Une infirmière d’un hôpital universitaire a fait l’objet d’une enquête après avoir apparemment signé un formulaire de refus de traitement de survie (DNR, Do Not Resuscitate) au nom d’une patiente sans en informer sa famille. L’incident, révélé par le ministère de la Santé et des Affaires sociales, soulève des questions sur le consentement des patients et les procédures hospitalières.
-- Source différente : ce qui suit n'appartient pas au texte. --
Lemma private_umask mode mask : private mode → private (Z.ldiff mode mask).
Proof.
  unfold private. intros Hm. apply Z.bits_inj'. intros n Hn. rewrite Z.bits_0, Z.land_spec, Z.ldiff_spec.
  assert (Z.testbit (Z.land mode 63) n = false) as Hz by (rewrite Hm; apply Z.bits_0). rewrite Z.land_spec in Hz.
  by destruct (Z.testbit mode n), (Z.testbit mask n), (Z.testbit 63 n).
Qed.

Section Open.
Context `{Env, SqlOrder, MapOrder, SqliteTime, Scan, Os}.
Context (path : string) (d0 : disk) (d0_wf : wf (dk_db d0)).
#[local] Abbreviation DM := (M (conn disk) store_err).

(** What SQLite opened: the data source of this path, when every file of the
    store there was belonged to the owner alone. *)
Definition private_conn (dsn : string) (files : gmap string Z) : Prop :=
  sqliteDSN path = Some dsn ∧
  (path ≠ ":memory:" → ∀ f m, f ∈ store_files path → files !! f = Some m → private m).

(** Only the files of the store and missing directories change. *)
Record frame (d : disk) : Prop := {
  fr_files : ∀ f, f ∉ store_files path → dk_files d !! f = dk_files d0 !! f;
  fr_dirs : ∀ a m, dk_dirs d0 !! a = Some m → dk_dirs d !! a = Some m;
  fr_new : ∀ a m, dk_dirs d !! a = Some m →
    dk_dirs d0 !! a = Some m ∨ private m ∧ a ∈ ancestors (Dir path);
  fr_conns : ∀ dsn files, (dsn, files) ∈ dk_conns d → (dsn, files) ∈ dk_conns d0 ∨ private_conn dsn files;
  fr_db : wf (dk_db d) ∧ same_target (dk_db d0) (dk_db d);
}.

(** Nothing stands in the way. *)
Record openable : Prop := {
  op_faults : no_faults;
  op_scans : scans_complete;
  op_rows : readable (dk_db d0);
  op_dsn : is_Some (sqliteDSN path);
  op_dirs : ∀ a, a ∈ ancestors (Dir path) → dk_files d0 !! a = None;
  op_path : dk_dirs d0 !! path = None ∧ (path ∉ ancestors (Dir path));
}.

Definition tri {A} (P : disk → Prop) (m : DM A) (Q : A → disk → Prop) : Prop := ∀ c,
  frame (cn_db c) → P (cn_db c) → wp m (λ r c', frame (cn_db c') ∧ match r with
    | Ok a => Q a (cn_db c')
    | Err _ => openable → False
    end) c.

Lemma tri_ret {A} (P : disk → Prop) (a : A) (Q : A → disk → Prop) : (∀ d, P d → Q a d) → tri P (mret a) Q.
Proof. intros HQ c Hf Hc. apply wp_ret_M. split; [done|]. by apply HQ. Qed.

Lemma tri_fail {A} (P : disk → Prop) e (Q : A → disk → Prop) :
  (∀ d, frame d → P d → openable → False) → tri P (fail e) Q.
Proof. intros HP c Hf Hc. apply wp_fail. split; [done|]. by apply (HP (cn_db c)). Qed.

Lemma tri_bind {A B} P (m : DM A) (f : A → DM B) Q R :
  tri P m Q → (∀ a, tri (Q a) (f a) R) → tri P (m ≫= f) R.
Proof.
  intros Hm Hf c Hfr Hc. apply wp_bind_M. eapply wp_mono; [by apply Hm|].
  intros [a|e] c' [Hfr' Hr]; [by apply Hf|by split].
Qed.

Lemma tri_conseq {A} (P P' : disk → Prop) (m : DM A) (Q Q' : A → disk → Prop) :
  (∀ d, frame d → P d → P' d) → (∀ a d, frame d → Q' a d → Q a d) → tri P' m Q' → tri P m Q.
Proof.
  intros HP HQ Hm c Hfr Hc. eapply wp_mono; [by apply Hm; [|apply HP]|].
  intros [a|e] c' [Hfr' Hr]; (split; [done|]); [by apply HQ|done].
Qed.

Lemma tri_exec {A} (P : disk → Prop) (f : disk → A * disk) (Q : A → disk → Prop) :
  (∀ d, frame d → P d → frame (f d).2 ∧ Q (f d).1 (f d).2) → tri P (exec f) Q.
Proof.
  intros HP c Hfr Hc. unfold exec, wp, mbind, M_bind, sql_call. destruct (fault (cn_tick c)) eqn:Hft; cbn [fst snd].
  - split; [done|]. intros Ho. by rewrite (op_faults Ho) in Hft.
  - unfold apply_stmt. cbn [cn_db]. specialize (HP _ Hfr Hc). by destruct (f (cn_db c)).
Qed.

Lemma tri_call (P : disk → Prop) : tri P sql_call (λ _, P).
Proof.
  intros c Hfr Hc. unfold wp, sql_call. destruct (fault (cn_tick c)) eqn:Hft; cbn; (split; [done|]); [|done].
  intros Ho. by rewrite (op_faults Ho) in Hft.
Qed.

(** A failing call whose error is dropped *)
Lemma tri_ignoring {A} (P : disk → Prop) (m : DM A) Q :
  tri P m (λ _, Q) → (∀ c, frame (cn_db c) → P (cn_db c) → match m c with (Err _, c') => Q (cn_db c') | _ => True end) →
  tri P (ignoring m) (λ _, Q).
Proof.
  intros Hm Herr c Hfr Hc. specialize (Hm c Hfr Hc). specialize (Herr c Hfr Hc). unfold wp, ignoring in *.
  destruct (m c) as [[a|e] c']; cbn [fst snd] in *; [done|]. by destruct Hm.
Qed.

Lemma tri_all_ok {X} (I : list X → disk → Prop) (f : X → DM bool) l :
  (∀ done x, x ∈ l → tri (I done) (f x) (λ ok d, (ok = true → I (x :: done) d) ∧ (ok = false → openable → False))) →
  ∀ done, tri (I done) (all_ok f l) (λ _, I (reverse l ++ done)%list).
Proof.
  induction l as [|x l IH]; intros Hf done; cbn [all_ok]; [by apply tri_ret|].
  eapply tri_bind; [apply Hf; left|]. intros [].
  - rewrite reverse_cons, <- app_assoc. eapply tri_conseq; [| |apply IH]; [by intros d _ [HI _]; apply HI|done|].
    intros done' y Hy. apply Hf. by right.
  - apply tri_fail. intros d _ [_ Hno]. by apply Hno.
Qed.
L’affaire concerne Mme Kim, hospitalisée en août dernier pour une pneumonie. Son fils, M. Kim, avait commencé à remplir un formulaire concernant ses souhaits de fin de vie après que son médecin lui en ait fait la suggestion. « Je pensais qu’il s’agissait d’un simple consentement pour des examens et j’ai commencé à le remplir, croyant qu’il fallait l’accord de la famille », a-t-il expliqué. « Mais en discutant, j’ai réalisé que ce n’était pas le cas, alors j’ai dit non et je l’ai remis. »
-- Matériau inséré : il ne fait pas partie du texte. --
(* ===== verification/Upgrade.v ===== *)
(** * From an older database to the store

    The tables of [Migration] have untyped rows, the store of [Store] typed
    ones. [store_of] reads the rows [Open] leaves as those of the store, and
    [upgrade_keeps_webhooks] composes the two: the webhooks an older release
    accepted are all there, in a database that satisfies the invariant of the
    store, and those it had not finished can be claimed. *)

From S2P Require Import Prelude GoLib GoTime Sql StoreSchema Store StoreInv StoreCalls StoreSafety Migration MigrationSteps MigrationRun MigrationProps StoreFile StoreFileProps.

#[local] Open Scope string_scope.

(** ** Reading a row *)

Definition text (v : value) : option (option string) :=
  match v with VNull => Some None | VText s => Some (Some s) | VInt _ => None end.

Definition int (v : value) : option (option Z) :=
  match v with VNull => Some None | VInt n => Some (Some n) | VText _ => None end.

(** A DATETIME column *)
Definition time (v : value) : option (option Z) :=
  match cast_text v with None => Some None | Some s => Some <$> parseSQLiteTime s end.

Definition decode_event (r : raw_row) : option event_row :=
  source ← text (col "source" r) ≫= id;
  remote_ip ← text (col "remote_ip" r);
  payload ← text (col "payload" r);
  status ← text (col "status" r) ≫= id;
  received_at ← time (col "received_at" r) ≫= id;
  processed_at ← time (col "processed_at" r);
  external_delivery_id ← text (col "external_delivery_id" r);
  body_sha256 ← text (col "body_sha256" r);
  lease_until ← time (col "lease_until" r);
  lease_owner ← text (col "lease_owner" r);
  config_hash ← text (col "config_hash" r);
  actions_json ← text (col "actions_json" r);
  vars_json ← text (col "vars_json" r);
  received_at_ms ← int (col "received_at_ms" r);
  processed_at_ms ← int (col "processed_at_ms" r);
  lease_until_ms ← int (col "lease_until_ms" r);
  next_attempt_at_ms ← int (col "next_attempt_at_ms" r);
  replay_generation ← int (col "replay_generation" r) ≫= id;
  replayed_at_ms ← int (col "replayed_at_ms" r);
  replay_reason ← text (col "replay_reason" r);
  Some (EventRow source remote_ip payload status received_at processed_at external_delivery_id
    body_sha256 lease_until lease_owner config_hash actions_json vars_json received_at_ms
    processed_at_ms lease_until_ms next_attempt_at_ms replay_generation replayed_at_ms replay_reason).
Mme Kim a vu son état s’améliorer, mais est décédée subitement d’un arrêt cardiaque environ un mois après son admission. Le dossier médical indique que la patiente avait consenti à un DNR. L’enquête du ministère a révélé que le formulaire initialement rempli par M. Kim n’avait pas été rejeté, mais avait été transmis au service responsable des traitements de survie. C’est là qu’une infirmière a ajouté et signé une mention indiquant que la patiente ne souhaitait pas de réanimation.

Aucune procédure n’a été suivie pour confirmer les souhaits de la patiente ou de sa famille, ni pour les informer de cette décision. L’hôpital a été poursuivi par M. Kim, mais l’affaire a été classée sans suite, les enquêteurs n’ayant pu établir de lien de causalité direct entre l’arrêt des soins de survie et le décès de Mme Kim.
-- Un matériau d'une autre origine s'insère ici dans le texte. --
(** X23.  Up to [2^31] seconds of either sign, the constructor
    [RTPTime(seconds, microseconds)] and the two getters are inverse:
    [GetSeconds] returns the seconds and [GetMicroSeconds] the
    microseconds that were given, for every microsecond count below one
    million.  The roundings on the way in and on the way out never add
    up to half a microsecond. *)
Theorem parts_read_back (s u : Z) :
  - 2 ^ 31 < s < 2 ^ 31 -> 0 <= u < 1000000 ->
  GetSeconds (RTPTime_of_parts s u) = s /\
  GetMicroSeconds (RTPTime_of_parts s u) = u.
Proof.
  intros Hs Hu. change (2 ^ 31) with 2147483648 in Hs.
  destruct (Z.eq_dec u 0) as [->|Hnz].
  { destruct (Z.lt_trichotomy s 0) as [Hneg|[->|Hpos]]; [| by vm_compute|].
    - assert (Hm : 0 < - s < 2 ^ 53) by (change (2 ^ 53) with 9007199254740992; lia).
      destruct (RTPTime_of_whole_seconds _ Hm) as [_ E].
      rewrite Z.opp_involutive in E. rewrite E.
      destruct (cvttsd2si_Z2F _ Hm) as [C1 C2]. destruct (Z2F_positive _ Hm) as [_ P].
      unfold GetSeconds, GetMicroSeconds, cast_i64. cbn [m_t].
      rewrite P, float_opp_opp, C1, C2.
      rewrite (float_sub_self _ _ _ _ (Z2F_exact _ Hm)).
      split; [lia|]. by vm_compute.
    - assert (Hm : 0 < s < 2 ^ 53) by (change (2 ^ 53) with 9007199254740992; lia).
      destruct (RTPTime_of_whole_seconds _ Hm) as [E _]. rewrite E.
      destruct (cvttsd2si_Z2F _ Hm) as [C1 _]. destruct (Z2F_positive _ Hm) as [P _].
      unfold GetSeconds, GetMicroSeconds, cast_i64. cbn [m_t].
      rewrite P, C1. rewrite (float_sub_self _ _ _ _ (Z2F_exact _ Hm)).
      split; [done|]. by vm_compute. }
  assert (Hu' : 0 < u < 1000000) by lia.
  assert (Hclamp : (if 1000000 <=? u mod two32 then 999999 else u mod two32) = u).
  { rewrite Z.mod_small by (unfold two32; lia). by rewrite (proj2 (Z.leb_gt _ _)) by lia. }
  unfold RTPTime_of_parts, GetSeconds, GetMicroSeconds, cast_i64, cast_u32.
  destruct (Z.leb_spec 0 s) as [Hpos|Hneg]; cbn [m_t].
  - assert (Hs' : 0 <= s < 2 ^ 31) by (change (2 ^ 31) with 2147483648; lia).
    destruct (fraction_of_parts s u Hs' Hu') as (C1 & _ & vz & vf & Pz & Pf & Hf & _).
    destruct (read_fraction _ vf u Pf Hu' Hf) as (C3 & _).
    destruct (leb_pos _ _ Pz) as [-> _]. by rewrite C1, C3.
  - assert (Hs' : 0 <= - s < 2 ^ 31) by (change (2 ^ 31) with 2147483648; lia).
    destruct (fraction_of_parts (- s) u Hs' Hu') as (C1 & C2 & vz & vf & Pz & Pf & Hf & _).
    destruct (read_fraction _ vf u Pf Hu' Hf) as (C3 & _).
    destruct (leb_pos _ _ Pz) as [_ ->]. rewrite float_opp_opp, C1, C2, C3.
    split; [lia|done].
Qed.

Lemma parts_read_back_witness :
  GetSeconds (RTPTime_of_parts (-1700000000) 999999) = -1700000000 /\
  GetMicroSeconds (RTPTime_of_parts (-1700000000) 999999) = 999999.
Proof. apply (parts_read_back (-1700000000) 999999); vm_compute; split; congruence. Defined.

(** Beyond [2^33] seconds a double no longer holds every microsecond. *)
Example microseconds_lost_past_2_33 :
  GetMicroSeconds (RTPTime_of_parts (2 ^ 33) 1) = 2.
Proof. by vm_compute. Qed.

(** ** Constructed times in NTP format *)

(** X24.  The NTP time of [RTPTime(seconds, microseconds)], while the
    seconds fit the most significant word: that word is the seconds
    plus the offset, and the least significant word is the fraction of
    the microseconds given, or of one less: [GetNTPTime] cuts the
    fraction it reads, where [GetMicroSeconds] rounds it.  Converting
    back gives the same seconds and at most two microseconds less. *)
Theorem NTP_of_parts (s u : Z) :
  0 <= s < two32 - RTP_NTPTIMEOFFSET -> 0 <= u < 1000000 ->
  exists m back,
    (m = u \/ (0 < u /\ m = u - 1)) /\
    GetNTPTime (RTPTime_of_parts s u)
    = mkNTP (s + RTP_NTPTIMEOFFSET) (m * two32 / 1000000) /\
    RTPTime_of_NTP (GetNTPTime (RTPTime_of_parts s u)) = RTPTime_of_parts s back /\
    0 <= back /\ u - 2 <= back <= u.
Proof.
  unfold two32, RTP_NTPTIMEOFFSET. intros Hs Hu.
  assert (exists m, (m = u \/ (0 < u /\ m = u - 1)) /\
            GetNTPTime (RTPTime_of_parts s u)
            = mkNTP (s + 2208988800) (lsw_of_microsec m))
    as (m & Hm & E).
  { assert (Hmsw : (s + RTP_NTPTIMEOFFSET) mod two32 = s + 2208988800).
    { unfold two32, RTP_NTPTIMEOFFSET. apply Z.mod_small. lia. }
    destruct (Z.eq_dec u 0) as [->|Hnz].
    - exists 0. split; [by left|].
      destruct (Z.eq_dec s 0) as [->|Hsz]; [by vm_compute|].
      assert (Hp : 0 < s < 2 ^ 53) by (change (2 ^ 53) with 9007199254740992; lia).
      destruct (RTPTime_of_whole_seconds _ Hp) as [-> _].
      destruct (cvttsd2si_Z2F _ Hp) as [C1 _].
      unfold GetNTPTime, cast_u32. cbn [m_t]. rewrite C1.
      rewrite (Z.mod_small s) by (unfold two32; lia).
      rewrite (float_sub_self _ _ _ _ (Z2F_exact _ Hp)), Hmsw.
      by change (cvttsd2si (0 * 1e6) mod two32) with 0.
    - assert (Hu' : 0 < u < 1000000) by lia.
      assert (Hs' : 0 <= s < 2 ^ 31) by (change (2 ^ 31) with 2147483648; lia).
      destruct (fraction_of_parts s u Hs' Hu') as (C1 & _ & vz & vf & Pz & Pf & Hf & _).
      destruct (read_fraction _ vf u Pf Hu' Hf) as (_ & C3 & _).
      unfold RTPTime_of_parts. rewrite (proj2 (Z.leb_le 0 s)) by lia.
      unfold GetNTPTime, cast_u32. cbn [m_t]. rewrite C1.
      rewrite (Z.mod_small s) by (unfold two32; lia). rewrite Hmsw.
      destruct C3 as [-> | ->]; [exists u|exists (u - 1)];
        (split; [lia|]);
        [rewrite (Z.mod_small u)|rewrite (Z.mod_small (u - 1))];
        (done || (unfold two32; lia)). }
  assert (Hm' : 0 <= m < 1000000) by lia.
  exists m, (microsec_of_lsw (lsw_of_microsec m)).
  pose proof (microsec_round_trip m Hm') as (Hb0 & Hb1 & _).
  split; [done|]. split; [by rewrite E, lsw_of_microsec_exact|].
  split; [|lia].
  rewrite E. unfold RTPTime_of_NTP, RTPTime_of_parts. cbn [GetMSW GetLSW].
  unfold RTP_NTPTIMEOFFSET, two32 in *.
  destruct (Z.ltb_spec (s + 2208988800) 2208988800); [lia|].
  replace (s + 2208988800 - 2208988800) with s by lia.
  rewrite Z.mod_small by lia.
  destruct (Z.leb_spec 0 s); [done|lia].
Qed.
« C’est une blessure que ma famille ne pourra jamais surmonter », a déclaré M. Kim. « On a l’impression que, parce qu’elle était âgée et avait des problèmes de santé, on a simplement considéré que c’était ainsi qu’elle devait partir. »

Dans ses explications au ministère, l’hôpital a affirmé que la signature manquait sur le formulaire et qu’elle avait été ajoutée par l’infirmière pour compléter le document. Une action administrative contre l’hôpital est prévue. L’affaire souligne la nécessité de renforcer les processus de consentement des patients et de leurs familles lorsqu’ils envisagent de refuser un traitement de survie.